La Prealpina - 26/05/2017

Conventino o Villa Radetzky? Dove è meglio spendere i soldi versati come oneri (circa 900mila euro) dei lavori di ristrutturazione di piazza Vittorio Emanuele? In Consiglio comunale il derby si è riproposto di nuovo. Che all’avvocato Diego Cornacchia la casa Canavesi-Bossi, meglio nota come Conventino, non sia mai piaciuta particolarmente, non è certo un mistero.

E mercoledì sera l’ex presidente d’assise, ora consigliere del gruppo misto, ha portato in sala esagonale una mozione che ribadisce il suo pensiero critico sullo storico edificio di via Matteotti. Tanto che Cornacchia ha riproposto di destinare al recupero integrale della Villa Radetzky di via Lualdi i soldi che il Comune ha stanziato per la messa in sicurezza del Conventino (prendendoli appunto da Soceba in cambio della mancata realizzazione dell’autosilo in centro). Quei 900 mila euro, beninteso, verranno impiegati solo per il recupero conservativo delle facciate e per rifare il tetto, onde evitare crolli; perché per rimettere definitivamente a nuovo l’edificio e assegnargli una destinazione (al momento ancora tutta da individuare) serviranno 5 milioni, da reperire attraverso investimenti di privati.

«Ma nessuno investirà mai quella cifra», prevede Cornacchia, a dir poco scettico. «Che senso ha spendere 900mila euro per recuperare solo alcune parti di un edificio fatiscente e privo di valenza storico-architettonica?.

Il Comune impiegherebbe una somma cospicua senza alcuna utilità per la cittadinanza». E allora ecco la proposta: «Con quella somma possiamo recuperare integralmente Villa Radetzky, edificio indubbiamente di maggior prestigio e di immediato utilizzo per le esigenze gestionali del patrimonio. Il Conventino possiamo anche venderlo».

La mozione di Cornacchia ha suscitato un dibattito che, com’era prevedibile, dal caso specifico si è allargato a considerazioni più generali sul patrimonio architettonico della città, in particolare riguardo agli edifici bisognosi di recupero (come le ex carceri).

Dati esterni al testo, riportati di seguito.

(** Windows of one period that share an instant are one window. *)
Lemma cells_equal it v p a b a' b' t : it ∈ allocationItems items v -> period p -> cell it p a b -> cell it p a' b' -> a <= t < b -> a' <= t < b' -> a = a' /\ b = b'.
Proof using Hcat Hperiods.
  intros Hit Hp H H' Ht Ht'. destruct (cell_spec it v p a b Hit Hp H) as (_ & _ & S). destruct (cell_spec it v p a' b' Hit Hp H') as (_ & _ & S').
  pose proof (cell_modern it v p a b Hit Hp H) as M. pose proof (cell_modern it v p a' b' Hit Hp H') as M'.
  destruct H as (c & e & _ & Hc & He & _). assert (Hm : modern (Z.max a a')) by (unfold modern in *; lia).
  specialize (S (Z.max a a') Hm ltac:(lia) e c He Hc). specialize (S' (Z.max a a') Hm ltac:(lia) e c He Hc). rewrite S in S'. by injection S' as -> ->.
Qed.

Lemma opened_inside it v p a e t : it ∈ allocationItems items v -> period p -> opened it p a e -> a <= t -> (forall b, e = Some b -> t < b) -> inside p t.
Proof using Hcat Hperiods.
  intros Hit Hp Ho Ha He. unfold opened in Ho. destruct (resetSplits _ _ _ _).
  - destruct Ho as (b & -> & Hcell). destruct (cell_spec it v p a b Hit Hp Hcell) as (H1 & H2 & _). specialize (He b eq_refl). split; [lia|]. intros x Hx. specialize (H2 x Hx). lia.
  - rewrite <- Ho. by split.
Qed.

Lemma opened_once it v p a e a' e' t : it ∈ allocationItems items v -> period p -> opened it p a e -> opened it p a' e' ->
  a <= t -> (forall b, e = Some b -> t < b) -> a' <= t -> (forall b, e' = Some b -> t < b) -> a = a' /\ e = e'.
Proof using Hcat Hperiods.
  intros Hit Hp Ho Ho' H1 H2 H3 H4.
  unfold opened in Ho, Ho'. destruct (resetSplits _ _ _ _); [|by rewrite <- Ho in Ho'; injection Ho' as -> ->].
  destruct Ho as (b & -> & Hb), Ho' as (b' & -> & Hb'). specialize (H2 b eq_refl). specialize (H4 b' eq_refl).
  destruct (cells_equal it v p a b a' b' t Hit Hp Hb Hb') as [-> ->]; [lia|lia|done].
Qed.

Lemma opened_apart it v p q a e a' e' t : apart period -> it ∈ allocationItems items v -> period p -> period q -> opened it p a e -> opened it q a' e' ->
  a <= t -> (forall b, e = Some b -> t < b) -> a' <= t -> (forall b, e' = Some b -> t < b) -> a = a' /\ e = e'.
Proof using Hcat Hperiods.
  intros Hap Hit Hp Hq Ho Ho' H1 H2 H3 H4.
  assert (p = q) as <- by (apply (Hap p q t); [done|done|by eapply opened_inside..]). by apply (opened_once it v p a e a' e' t).
Qed.
Definition operatorGrantRequestHash (input : OperatorGrantInput) : result text :=
  expiresAt ← expiryInstant (gi_expiresAt input);
  Ok (sha256Hex (stableJson localeCompare (grantTerms input expiresAt))).
Definition operatorGrantRevokeRequestHash (input : OperatorGrantRevokeInput) : text :=
  sha256Hex (stableJson localeCompare (revokeTerms input)).
Definition administrativeDebitRequestHash (input : AdministrativeDebitInput) : text :=
  sha256Hex (stableJson localeCompare (debitTerms input)).
End Hashes.

(** ** Errors *)

Inductive BalanceAdjustmentErrorCode :=
  | OPERATOR_GRANT_NOT_FOUND | OPERATOR_GRANT_ALREADY_REVOKED | OPERATOR_GRANT_FEATURE_INVALID
  | ALLOCATION_NOT_FOUND | ALLOCATION_NOT_DEBITABLE | ADMINISTRATIVE_DEBIT_EXCEEDS_AVAILABLE.

(** The errors' [details] are left out. *)
Definition balanceAdjustmentError (code : BalanceAdjustmentErrorCode) : error :=
  match code with
  | OPERATOR_GRANT_NOT_FOUND => BillingErr "Operator grant was not found" "OPERATOR_GRANT_NOT_FOUND" 404
  | OPERATOR_GRANT_ALREADY_REVOKED => BillingErr "Operator grant has already been revoked" "OPERATOR_GRANT_ALREADY_REVOKED" 409
  | OPERATOR_GRANT_FEATURE_INVALID =>
      BillingErr "Operator grants give quantity of a consumable feature that usage spends only" "OPERATOR_GRANT_FEATURE_INVALID" 400
  | ALLOCATION_NOT_FOUND => BillingErr "Allocation was not found" "ALLOCATION_NOT_FOUND" 404
  | ALLOCATION_NOT_DEBITABLE => BillingErr "Allocation cannot be debited" "ALLOCATION_NOT_DEBITABLE" 409
  | ADMINISTRATIVE_DEBIT_EXCEEDS_AVAILABLE =>
      BillingErr "Debit exceeds the allocation's available quantity" "ADMINISTRATIVE_DEBIT_EXCEEDS_AVAILABLE" 409
  end.
Definition idempotencyConflict (operation : string) : error :=
  BillingErr ("Idempotency key was reused with a different " ++ operation) "IDEMPOTENCY_CONFLICT" 409.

E mentre Michela Provisione (Busto al Centro) condivide le perplessità di Cornacchia sui milioni da reperire per sistemare completamente la struttura, tanto più in questi tempi di magra, Roberto Ghidotti (Lista Antonelli) mette in evidenza come il recupero del Conventino vada visto come un tassello di un complessivo progetto di rilancio di una zona storica come via Matteotti e dintorni.

Cornacchia non ha poi voluto recepire il suggerimento dell’assessore alle Opere pubbliche Alberto Riva di trasformare in raccomandazione la mozione. Che, messa ai voti, è stata tuttavia bocciata a maggioranza.